3 février 2016

Retour à belle Étoile

Je sors des premiers chapitres de "Retour à Belle Étoile" de Gérad Glatt, définitivement. 
Les heures sentent le soleil et la terre dans la ferme auvergnate de Cécile et Jules Rochette tandis que celui-ci envisage d'engager un ouvrier supplémentaire, car il y a trop de travail pour deux hommes depuis la mort du beau-père, et puis le robuste Victor se fait vieux. Expédition en Celtaquatre chez les Besse dont le fils Guillaume, dit le Guilh, conviendra bien à Valliergue, car les Besse n'ont pas assez de terres ni de bêtes pour occuper tout leur monde. Le père maugrée, on se fâche un peu, tapes dans le dos, la mère pleure et espère que le fils reviendra de temps en temps, on sort le vin gris, rots après l'omelette au fromage, gouttes essuyées sur le menton, nouvelles tapes dans le dos, et on titube, mais ça ira pour la route en voiture. À Valliergue la mère, autorité de l'ancienne, jauge le nouveau, nouvelles larmes en se rappelant le défunt mari, c'est lui qu'on remplace, mais le Guilh est bienvenu, il s'habituera, à la ferme, à Victor, à tout, il est radieux déjà, d'ailleurs on va l'écrire aux parents, puis Jules et Cécile sont béats sous les draps dans l'obscurité, l'avenir s'annonce bien, c'est l'amour et ce sera Marguerite dans neuf mois. Caricature. 

Tout cela est d'un convenu assommant et j'imagine déjà les chapitres suivants, Marguerite âgée d'un an sur la tombe de son grand-père, les larmes que versera sa femme au départ de Jules pour le front et celles de Marguerite à sa mort. J'ai cru à l'une ou l'autre subtilité, à un rien de mystère, j'ai même espéré quelque fourberie, mais tout est vraiment si heureux qu'on en pleure et le sera sans coup férir, malgré les malheurs à venir et surtout les émotions.

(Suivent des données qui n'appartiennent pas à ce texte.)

Lemma no_new_pruned_update (w : world) (n : nat) (f : TrialRecord -> TrialRecord) :
  no_new_pruned w0 w ->
  (forall t, In t (trials_of w study) ->
             number (f t) = number t /\ (state (f t) = PRUNED -> state t = PRUNED)) ->
  no_new_pruned w0 (set_trials w study (update_trial n f (trials_of w study))).
Proof.
  intros H Hf. apply no_new_pruned_set; [assumption|].
  intros t Hin Hge. apply in_update_trial in Hin.
  destruct Hin as [Hin|(t0 & Hin & ->)]; [apply (H study); assumption|].
  destruct (Hf t0 Hin) as [Hn Hs]. intros Hp.
  apply (H study t0 Hin); [rewrite <- Hn; assumption | auto].
Qed.

Lemma Study_ask_no_pruned : keeps (no_new_pruned w0) (Study_ask study).
Proof.
  intros w H. unfold Study_ask.
  destruct (db w !! study_key study) as [r|] eqn:Hr; [|exact H].
  simpl. apply no_new_pruned_set; [assumption|].
  intros t Hin Hge. apply in_app_or in Hin. destruct Hin as [Hin|[<-|[]]].
  - apply (H study); [|assumption]. unfold trials_of. rewrite Hr. assumption.
  - discriminate.
Qed.

Lemma Study_tell_no_pruned n v o :
  o <> PRUNED -> keeps (no_new_pruned w0) (Study_tell study n v o).
Proof.
  intros Ho w H. unfold Study_tell.
  destruct (find_trial n (trials_of w study)) as [t|]; [|exact H].
  destruct (state t); try exact H.
  simpl. apply no_new_pruned_update; [assumption|].
  intros t0 _. simpl. split; [reflexivity | intros Hp; contradiction].
Qed.

Lemma Trial_suggest_no_pruned n method kw :
  keeps (no_new_pruned w0) (Trial_suggest env study n method kw).
Proof.
  intros w H. unfold Trial_suggest.
  destruct (assoc "name" kw) as [[| | | |pname| |]|]; try exact H.
  destruct (find_trial n (trials_of w study)); [|exact H].
  destruct (suggest env _ _ _ _ _); [|exact H].
  simpl. apply no_new_pruned_update; [assumption|].
  intros t0 _. simpl. auto.
Qed.

Lemma set_final_no_pruned n v : keeps (no_new_pruned w0) (set_final study n v).
Proof.
  intros w H. unfold set_final. simpl. apply no_new_pruned_update; [assumption|].
  intros t0 _. simpl. auto.
Qed.

(** Without a pruner a report never stops the trial. *)
Lemma Study_report_no_pruned n step v :
  keeps (no_new_pruned w0) (Study_report env study n step v).
Proof using no_pruner.
  intros w H. unfold Study_report. rewrite no_pruner.
  destruct (find_trial n (trials_of w study)) as [t|] eqn:Ht; [|exact H].
  simpl. apply no_new_pruned_set; [assumption|].
  intros t' Hin Hge. apply in_update_trial in Hin.
  destruct Hin as [Hin|(t0 & Hin & ->)]; [apply (H study); assumption|].
  simpl. simpl in Hge. apply (H study t); [eapply find_trial_In; eassumption | assumption].
Qed.

Lemma forward_reports_no_pruned n rs :
  keeps (no_new_pruned w0) (forward_reports env study n rs).
Proof using no_pruner.
  induction rs as [|[step v] rest IH]; simpl; [apply keeps_ret|].
  apply keeps_bind; [apply Study_report_no_pruned|].
  intros [|]; [apply keeps_ret | exact IH].
Qed.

Qu'on ne se méprenne pas : "Retour à Belle Étoile" est bien écrit, la phrase est agréable, il est imprégné d'une harmonieuse musique naturelle. Il y a tout simplement qu'il arrive de se tromper de livre, j'ai cru en le sollicitant qu'il me conviendrait. J'ai confié le livre à une personne qui a l'habitude de faire son miel des romans de Christian Signol. Lors de mon dernier sondage, elle était emballée et s'est dit très émue par l'histoire de Gérard Glatt. 

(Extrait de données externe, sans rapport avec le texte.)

(** * A feedforward neural network engine (TypeScript), embedded in Rocq

    The [Network] class of the repository: construction, forward
    propagation ([getOutput]), cost ([getCost]), backpropagation
    ([getGradient]), batch averaging ([getMeanGradient]) and the update
    loop ([gradientDescend]).

    JavaScript's [number] is IEEE-754 binary64, which is Rocq's primitive
    [float]; arrays are lists; reading an array out of range gives
    [undefined] (here [None]); reading a property of [undefined] throws a
    [TypeError]; [undefined] used as an operand is [NaN]. *)

From Stdlib Require Import List ZArith Lia Bool PeanoNat.
From Stdlib Require Import Floats.
Import ListNotations.

Set Implicit Arguments.

(** ** Numbers *)

Module Num.

Definition num := float.

(** An array length or an integer literal as a number. *)
Definition of_nat (n : nat) : num :=
  PrimFloat.of_uint63 (Uint63.of_Z (Z.of_nat n)).

Definition zero : num := of_nat 0.
Definition one : num := of_nat 1.
Definition two : num := of_nat 2.
Definition NaN : num := PrimFloat.nan.

Definition add : num -> num -> num := PrimFloat.add.
Definition sub : num -> num -> num := PrimFloat.sub.
Definition mul : num -> num -> num := PrimFloat.mul.
Definition div : num -> num -> num := PrimFloat.div.
Definition neg : num -> num := PrimFloat.opp.

(** [Math.pow(x, 2)], taken as the correctly rounded square [x * x]. *)
Definition pow2 (x : num) : num := mul x x.

(** A value read from an array and used as an operand of [+], [-] or [*]:
    [undefined] converts to [NaN]. *)
Definition ofValue (v : option num) : num :=
  match v with
  | Some x => x
  | None => NaN
  end.

End Num.
Import Num.

Declare Scope num_scope.
Delimit Scope num_scope with num.
Infix "+" := add : num_scope.
Infix "-" := sub : num_scope.
Infix "*" := mul : num_scope.
Infix "/" := div : num_scope.

(** ** Exceptions and the result of a call *)

Inductive exn : Type :=
| InputLengthError (n : nat)
  (** [Error(`Input and 1st layer must have the same length (${n})`)] *)
| TargetLengthError (n : nat)
  (** [Error(`Target and last layer must have the same length (${n})`)] *)
| BatchLengthError
  (** [Error("Input and target must have the same length")] *)
| TypeError_undefined
  (** the runtime's [TypeError] for a property read on [undefined] *)
| TypeError_reduce_empty.
  (** the runtime's [TypeError] for [reduce] of an empty array with no
      initial value *)

(** The two exceptions the runtime throws by itself. *)
Definition isTypeError (e : exn) : Prop :=
  e = TypeError_undefined \/ e = TypeError_reduce_empty.

Inductive result (A : Type) : Type :=
| Ok (a : A)
| Throw (e : exn).

Arguments Ok {A} a.
Arguments Throw {A} e.

Definition bind {A B} (c : result A) (k : A -> result B) : result B :=
  match c with
  | Ok a => k a
  | Throw e => Throw e
  end.

Notation "x <- c ;; k" := (bind c (fun x => k))
  (at level 61, c at next level, right associativity).

(** Takes apart a sequence of calls that returned. *)
Ltac bind_ok H :=
  repeat match type of H with
    | bind ?c _ = Ok _ =>
        let E := fresh "E" in
        destruct c eqn:E; cbn [bind] in H; [|discriminate H]
    end.

(** ** Arrays *)

Module Js.

(** [xs[i]] for an index [i >= 0]. *)
Definition get {A} (xs : list A) (i : nat) : option A := nth_error xs i.

(** [xs[k - 1]]: index [-1] holds nothing. *)
Definition get_pred {A} (xs : list A) (k : nat) : option A :=
  match k with
  | O => None
  | S k' => nth_error xs k'
  end.

(** A value whose property ([.length], [[i]], [.map], [.reduce], a field)
    is read: the read throws when the value is [undefined]. *)
Definition prop {A} (v : option A) : result A :=
  match v with
  | Some x => Ok x
  | None => Throw TypeError_undefined
  end.

(** [xs[k] = v]. Every assignment of the class is in range (see the call
    sites), where it replaces the element; the array keeps its length. *)
Fixpoint assign {A} (xs : list A) (k : nat) (v : A) : list A :=
  match xs, k with
  | [], _ => []
  | _ :: xs', O => v :: xs'
  | x :: xs', S k' => x :: assign xs' k' v
  end.

(** [xs.map((x, i) => f(x, i))], the callback called in index order; an
    exception of the callback ends the call. *)
Fixpoint mapiM_from {A B} (f : A -> nat -> result B) (i : nat) (xs : list A)
  : result (list B) :=
  match xs with
  | [] => Ok []
  | x :: xs' =>
      y <- f x i ;;
      ys <- mapiM_from f (S i) xs' ;;
      Ok (y :: ys)
  end.

Definition mapiM {A B} (f : A -> nat -> result B) (xs : list A) : result (list B) :=
  mapiM_from f 0 xs.

(** [map] with a callback that cannot throw. *)
Fixpoint mapi_from {A B} (f : A -> nat -> B) (i : nat) (xs : list A) : list B :=
  match xs with
  | [] => []
  | x :: xs' => f x i :: mapi_from f (S i) xs'
  end.

Definition mapi {A B} (f : A -> nat -> B) (xs : list A) : list B :=
  mapi_from f 0 xs.

(** [xs.reduce((acc, x, i) => f(acc, x, i), init)]. *)
Fixpoint reduceM_from {A B} (f : B -> A -> nat -> result B) (i : nat) (acc : B)
  (xs : list A) : result B :=
  match xs with
  | [] => Ok acc
  | x :: xs' =>
      acc' <- f acc x i ;;
      reduceM_from f (S i) acc' xs'
  end.

Definition reduceM {A B} (f : B -> A -> nat -> result B) (init : B) (xs : list A)
  : result B :=
  reduceM_from f 0 init xs.

(** [xs.reduce((acc, x, i) => f(acc, x, i))] with no initial value: the
    first element is the initial accumulator and the callback starts at
    index 1; an empty array throws. *)
Definition reduce1M {A} (f : A -> A -> nat -> result A) (xs : list A) : result A :=
  match xs with
  | [] => Throw TypeError_reduce_empty
  | x :: xs' => reduceM_from f 1 x xs'
  end.

(** [for (let k = from; k < from + count; k++) body], on a state [S]. *)
Fixpoint for_up {S} (count from : nat) (body : nat -> S -> result S) (s : S)
  : result S :=
  match count with
  | O => Ok s
  | Datatypes.S count' =>
      s' <- body from s ;;
      for_up count' (Datatypes.S from) body s'
  end.

(** [for (let k = top - 1; k >= 0; k--) body], on a state [S]. *)
Fixpoint for_down {S} (top : nat) (body : nat -> S -> result S) (s : S)
  : result S :=
  match top with
  | O => Ok s
  | Datatypes.S k =>
      s' <- body k s ;;
      for_down k body s'
  end.

End Js.
Import Js.

(** ** types.d.ts *)

Definition NumericFunction := num -> num.

Record Activation : Type := {
  activation : NumericFunction;
  dActivation : NumericFunction
}.

Record Gradient : Type := {
  nabla_w : list (list (list num));
  nabla_b : list (list num)
}.

(** ** Activations *)

Definition linear : Activation := {|
  activation := fun x => x;
  dActivation := fun _ => one
|}.

(** [Math.max(a, b)] of the runtime: [NaN] when either argument is [NaN],
    otherwise the larger, [-0] counting as smaller than [+0]. *)
Definition Math_max (a b : num) : num :=
  if PrimFloat.is_nan a || PrimFloat.is_nan b then NaN
  else if PrimFloat.ltb a b then b
  else if PrimFloat.ltb b a then a
  else if PrimFloat.get_sign a then b else a.

Definition reLU : Activation := {|
  activation := fun x => Math_max zero x;
  dActivation := fun x => if PrimFloat.leb zero x then one else zero
|}.

(** [leakyReLU(alpha)]; [None] is the throw of
    [Error("Alpha must be greater than 0 and lower than 1")]. The default
    argument is [leakyReLU(0.01)]. *)
Definition leakyReLU (alpha : num) : option Activation :=
  if PrimFloat.leb one alpha || PrimFloat.leb alpha zero then None
  else Some {| activation := fun x => Math_max x (alpha * x)%num;
               dActivation := fun x => if PrimFloat.leb zero x then one else alpha |}.

(** ** The network *)

Record Network : Type := {
  weights : list (list (list num));
  biases : list (list num);
  activations : list Activation
}.

Section Construction.

(** The value the [n]-th call of [Math.random()] returns. *)
Variable Math_random : nat -> num.

(** A computation that draws random numbers: from the number of draws made
    so far to a value and the new number of draws. *)
Definition Rand (A : Type) : Type := nat -> A * nat.

(** [random(min = -1, max = 1)]. *)
Definition random_between (min max : num) : Rand num :=
  fun c => ((Math_random c * (max - min) + min)%num, S c).

Definition random : Rand num := random_between (neg one) one.

(** [Array.from({ length }, () => f())]. *)
Fixpoint Array_from {A} (length : nat) (f : Rand A) : Rand (list A) :=
  fun c =>
    match length with
    | O => ([], c)
    | S length' =>
        let (x, c1) := f c in
        let (xs, c2) := Array_from length' f c1 in
        (x :: xs, c2)
    end.

(** [xs.map((x, i) => f(x, i))] with a callback that draws. *)
Fixpoint mapiR_from {A B} (f : A -> nat -> Rand B) (i : nat) (xs : list A)
  : Rand (list B) :=
  fun c =>
    match xs with
    | [] => ([], c)
    | x :: xs' =>
        let (y, c1) := f x i c in
        let (ys, c2) := mapiR_from f (S i) xs' c1 in
        (y :: ys, c2)
    end.

(** [new Network(...layers)]. A layer is its size, a natural number, and
    its activation. In
    the callbacks [layerIndex - 1] is an index of [layers] whenever
    [layerIndex] is not 0, so [layers[layerIndex - 1]] is never [undefined]
    (the [None] branch is not reached). *)
Definition constructor (layers : list (nat * Activation)) : Network :=
  let (ws, c1) :=
    mapiR_from (fun '(layerSize, _) layerIndex =>
      match layerIndex with
      | O => fun c => ([], c)
      | S _ =>
          let previousLayerSize :=
            match get_pred layers layerIndex with
            | Some (size, _) => size
            | None => O
            end in
          Array_from layerSize (Array_from previousLayerSize random)
      end) 0 layers 0 in
  let (bs, _) :=
    mapiR_from (fun '(layerSize, _) layerIndex =>
      match layerIndex with
      | O => fun c => ([], c)
      | S _ => Array_from layerSize random
      end) 0 layers c1 in
  {| weights := ws;
     biases := bs;
     activations := map (fun '(_, activation) => activation) layers |}.

End Construction.

(** ** Forward propagation *)

(** [weights[k][j].reduce((sum, w, i) => sum + w * a[k - 1][i], 0)], the
    weighted sum both [getOutput] and [outputToZ] compute. *)
Definition weightedSum (a : list (list num)) (weights : list (list (list num)))
  (k j : nat) : result num :=
  wk <- prop (get weights k) ;;
  wkj <- prop (get wk j) ;;
  reduceM (fun sum w i =>
             prev <- prop (get_pred a k) ;;
             Ok (sum + w * ofValue (get prev i))%num)
          zero wkj.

En lecture, chacun a ses domaines et les uns valent les autres, pas d'élitisme. 

Je tiens à remercier Babelio (peau neuve là) et Les Presses de la Cité pour l'envoi du livre, s'il est inadéquat pour moi, il comble les amateurs de romans régionaux français, comme l'indiquent les critiques du site très populaire consacré à la lecture.

Bien, il me reste à relire ou revoir la trilogie de Pagnol. Ou rappeler Marie-Hélène Lafon qui sort du lot régional avec de magnifiques portraits aiguisés (Joseph). Et retourner vers mes polars sombres et turpides, mes poètes belges rosselisés, mes essais alambiqués et mes Maigret.

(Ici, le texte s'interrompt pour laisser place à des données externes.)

(** * middlewared/service.py: the service data contract

    A shallow embedding of the generic service layer of the middleware
    daemon: the CRUD and Config service base classes, the wrappers that put
    them on a clustered tdb backend, the dependency guard of deletions and
    the admission control of locked jobs.

    The middleware object every service talks to ([self.middleware]) is an
    external collaborator: it is the interface [Middleware] below, and every
    theorem holds for every implementation of it.  Python values are the
    JSON-like trees [value]; where the identity of a mutable object matters
    (the [tdb_defaults] attribute and what is copied from it) objects live in
    an explicit heap. *)

From Stdlib Require Import ZArith QArith String Ascii List Bool Lia Lqa DecimalString.
From stdpp Require Import base list strings gmap.
Import ListNotations.
Set Warnings "-register-all".
Close Scope Q_scope.
Open Scope string_scope.

(** ** Python values *)

(** The values that cross the middleware boundary: [None], booleans,
    integers, strings, lists (tuples are read as lists) and dictionaries with
    string keys, in insertion order. *)
Inductive value : Type :=
| VNone
| VBool (b : bool)
| VInt (z : Z)
| VStr (s : string)
| VList (xs : list value)
| VDict (kvs : list (string * value)).

(** The exceptions the module raises or catches.  All of them derive from
    [Exception]; [OtherError] stands for any other subclass of it. *)
Inductive exn : Type :=
| IndexError
| KeyError (key : value)
| TypeError
| ValueError
| AttributeError
| RecursionError
| NotImplementedError (msg : string)
| CallError (errmsg : string) (errno : option Z) (extra : value)
| InstanceNotFound (errmsg : string)
| OtherError (name : string).

Inductive res (A : Type) : Type :=
| Ok (a : A)
| Raise (e : exn).
Arguments Ok {A} a.
Arguments Raise {A} e.

Definition EBUSY : Z := 16.

(** [bool(v)] *)
Definition truthy (v : value) : bool :=
  match v with
  | VNone => false
  | VBool b => b
  | VInt z => negb (z =? 0)%Z
  | VStr s => negb (String.eqb s "")
  | VList xs => match xs with [] => false | _ => true end
  | VDict kvs => match kvs with [] => false | _ => true end
  end.

(** *** Dictionaries as association lists in insertion order *)

Fixpoint dict_get {A : Type} (k : string) (kvs : list (string * A)) : option A :=
  match kvs with
  | [] => None
  | (k', v) :: rest => if String.eqb k k' then Some v else dict_get k rest
  end.

(** [d[k] = v]: an existing key keeps its place, a new one goes last. *)
Fixpoint dict_set {A : Type} (k : string) (v : A) (kvs : list (string * A))
  : list (string * A) :=
  match kvs with
  | [] => [(k, v)]
  | (k', v') :: rest =>
      if String.eqb k k' then (k', v) :: rest else (k', v') :: dict_set k v rest
  end.

(** [d.pop(k, None)], the dictionary that is left. *)
Fixpoint dict_pop {A : Type} (k : string) (kvs : list (string * A))
  : list (string * A) :=
  match kvs with
  | [] => []
  | (k', v') :: rest =>
      if String.eqb k k' then dict_pop k rest else (k', v') :: dict_pop k rest
  end.

Definition dict_keys {A : Type} (kvs : list (string * A)) : list string :=
  map fst kvs.

Definition dict_values {A : Type} (kvs : list (string * A)) : list A :=
  map snd kvs.

(** [d1.update(d2)] *)
Definition dict_update {A : Type} (d1 d2 : list (string * A)) : list (string * A) :=
  fold_left (fun d kv => dict_set (fst kv) (snd kv) d) d2 d1.

(** *** Equality, [str] and [repr] *)

(** [v1 == v2].  Dictionaries compare as maps, whatever the order of their
    keys, and [True == 1]. *)
Fixpoint py_eqb (v1 v2 : value) : bool :=
  match v1, v2 with
  | VNone, VNone => true
  | VBool a, VBool b => Bool.eqb a b
  | VBool a, VInt z | VInt z, VBool a => (z =? (if a then 1 else 0))%Z
  | VInt a, VInt b => (a =? b)%Z
  | VStr a, VStr b => String.eqb a b
  | VList xs, VList ys =>
      (fix go (xs ys : list value) : bool :=
         match xs, ys with
         | [], [] => true
         | x :: xs', y :: ys' => py_eqb x y && go xs' ys'
         | _, _ => false
         end) xs ys
  | VDict d1, VDict d2 =>
      Nat.eqb (length d1) (length d2) &&
      (fix go (d : list (string * value)) : bool :=
         match d with
         | [] => true
         | (k, v) :: d' =>
             match dict_get k d2 with
             | Some v' => py_eqb v v' && go d'
             | None => false
             end
         end) d1
  | _, _ => false
  end.

Definition string_of_Z (z : Z) : string := NilZero.string_of_int (Z.to_int z).

Fixpoint join (sep : string) (parts : list string) : string :=
  match parts with
  | [] => ""
  | [p] => p
  | p :: rest => p ++ sep ++ join sep rest
  end.

Fixpoint string_mem (c : ascii) (s : string) : bool :=
  match s with
  | EmptyString => false
  | String c' s' => Ascii.eqb c c' || string_mem c s'
  end.

Definition hex_digit (n : nat) : ascii :=
  match n with
  | 0 => "0" | 1 => "1" | 2 => "2" | 3 => "3" | 4 => "4" | 5 => "5" | 6 => "6"
  | 7 => "7" | 8 => "8" | 9 => "9" | 10 => "a" | 11 => "b" | 12 => "c"
  | 13 => "d" | 14 => "e" | _ => "f"
  end%char.

(** One character of [repr(s)] inside the quotes [q]. *)
Definition repr_char (q c : ascii) : string :=
  let n := nat_of_ascii c in
  if Ascii.eqb c q || Ascii.eqb c "\"%char then String "\"%char (String c "")
  else if Nat.eqb n 9 then "\t"
  else if Nat.eqb n 10 then "\n"
  else if Nat.eqb n 13 then "\r"
  else if Nat.ltb n 32 || Nat.eqb n 127
       then String "\"%char (String "x"%char
              (String (hex_digit (n / 16)) (String (hex_digit (n mod 16)) "")))
  else String c "".

Fixpoint repr_chars (q : ascii) (s : string) : string :=
  match s with
  | EmptyString => ""
  | String c s' => repr_char q c ++ repr_chars q s'
  end.

Definition double_quote : ascii := ascii_of_nat 34.

(** [repr(s)] of a string: single quotes, unless the string holds a single
    quote and no double quote.  Bytes above 127 are taken as printable. *)
Definition repr_str (s : string) : string :=
  let q := if string_mem "'"%char s && negb (string_mem double_quote s)
           then double_quote else "'"%char in
  String q (repr_chars q s ++ String q "").

Fixpoint py_repr (v : value) : string :=
  match v with
  | VNone => "None"
  | VBool true => "True"
  | VBool false => "False"
  | VInt z => string_of_Z z
  | VStr s => repr_str s
  | VList xs => "[" ++ join ", " (map py_repr xs) ++ "]"
  | VDict kvs =>
      "{" ++ join ", " (map (fun kv => repr_str (fst kv) ++ ": " ++ py_repr (snd kv)) kvs)
          ++ "}"
  end.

– «Mais, christw, Maigret c'est de l'attendu, toujours la même chose, les tics du commissaire, c'est pareil que le roman régional ?»
– «Oui ? mais non... bon... c'est-à-dire que...»
– «Malhonnête !»

16 commentaires:

  1. Il m'arrive, comme vous, de laisser une lecture qui me paraît sans relief, tout en sachant que cette attente (exigeante) de surprise ou émerveillement est sans doute exagérée. Que se laisser emporter par une belle écriture, simplement, est fort plaisant...
    Je note, vous le devinez, le nom de ce poète belge Eugène Savitzkaya, merci!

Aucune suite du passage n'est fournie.